Brother Stone: The brethren and friends of the north western section of this State, having solicited me to inform you of the present situation of the Churches of Christ among us, I have, in compliance with their wishes, been induced to make the following statements:

In the bounds of my circuit there are 23 churches, or congregations. These churches, it is thought, will, upon an average, number 25 members of good standing.

If I am correct in these calculations, and I feel confident that in them I have fallen below the real number of communicants, you will discover our number to be at least 575 church members. With us there are 20 Elders and 6 licensed preachers and exhorters.

We have an annual Conference of the Elders and Preachers. Deacons, delegates, and private, or lay members, present, have the right of participating in all matters, which come before the Conference. Our Conference assumes no authority to legislate - nor does it carry into effect its own resolutions by penal enactments; but by simple recommendations. The powers of the Conference are restricted to the bare regulation of the temporal concerns of the church - nor can it go one step beyond this, without manifest innovations, in which case the members are not bound by any natural or moral tie to submit. Our annual Conference takes place, or rather commences on Friday before the third Sabbath in December, annually.
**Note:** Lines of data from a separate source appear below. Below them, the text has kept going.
(** * index_concepts.py: the LaTeX concept indexer

    A shallow embedding of [src/index_concepts.py] and the properties of
    its environment tracker, match validator, throttle and line rewriter.

    Python values are modelled as follows.
    - [str] is [list ascii]; a character is a code point below 256, so the
      model covers Latin-1 text.  [\w] and [\W] follow Python's Unicode
      tables on that range.
    - [int] is [Z]; indices may be negative and wrap as in Python.
    - [defaultdict] is a [gmap] read through its default; reading a missing
      key stores the default, as [defaultdict.__getitem__] does.
    - [IndexError] is the only exception the annotation loop can raise; it
      is the [IndexError] constructor of [result]. *)

From Stdlib Require Import ZArith Ascii String List Lia Bool.
From stdpp Require Import gmap strings list fin_maps.

Local Open Scope Z_scope.

Abbreviation pystr := (list ascii) (only parsing).

Definition lit (s : string) : pystr := list_ascii_of_string s.

(** ** Python primitives *)

Module Py.

Inductive result (A : Type) : Type :=
| Ok (a : A)
| IndexError.
Arguments Ok {A} a.
Arguments IndexError {A}.

Definition bind {A B} (r : result A) (k : A → result B) : result B :=
  match r with
  | Ok a => k a
  | IndexError => IndexError
  end.

Definition len {A} (s : list A) : Z := Z.of_nat (length s).

(** [s[i]]: a negative index counts from the end; out of range raises. *)
Definition index {A} (s : list A) (i : Z) : option A :=
  let j := if i <? 0 then i + len s else i in
  if (0 <=? j) && (j <? len s) then s !! Z.to_nat j else None.

(** A slice bound: negative bounds count from the end, then both are
    clamped to [0, len]. *)
Definition bound (n i : Z) : Z :=
  if i <? 0 then Z.max 0 (i + n) else Z.min i n.

(** [s[lo:hi]], an absent bound written [None]. *)
Definition slice {A} (s : list A) (lo hi : option Z) : list A :=
  let n := len s in
  let a := match lo with None => 0 | Some i => bound n i end in
  let b := match hi with None => n | Some i => bound n i end in
  take (Z.to_nat (b - a)) (drop (Z.to_nat a) s).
Our Camp-Meetings commence the last of July, or first of August in every year, and are carried on till the first of the ensuing November at various times and places. They are conducted in the main after the fashion of the Methodist Camp-Meetings.

With regard to doctrine, perhaps I ought not to say anything, for fear it might be said that I exhibit something too near a tie to a confession of faith. But an idea of this kind I as heartily discard as I do any and every confession of faith under the sun, the Bible excepted.

Of this sacred repository of the divine will I think I can say it is the first and the last with the Christians here. We know of no other road to heaven - consequently, we feel disposed to travel along the king's highway till we be passed the borders of all confessions of faith and authoritative creeds.

This book, the Bible, we love, because we do believe in the truth from God. We regard it as the only rule of Christian faith, and consequently we defend it to the last point. Our only source of sorrow is, that we have not sufficient strength to proclaim it out to Christianized Infidels and to heathen lands. Yes, my brother, I feel, as regards myself, willing to spend and be spent in the glorious work of bring back a lost and ruined world to the purer fountain of life, whence flow the clear streams of eternal salvation. But with regard to the doctrine generally taught by our preachers here, and which is, with some slight shades of difference, received by the churches, I can say, they are such as are taught in other States by the Christian Preachers.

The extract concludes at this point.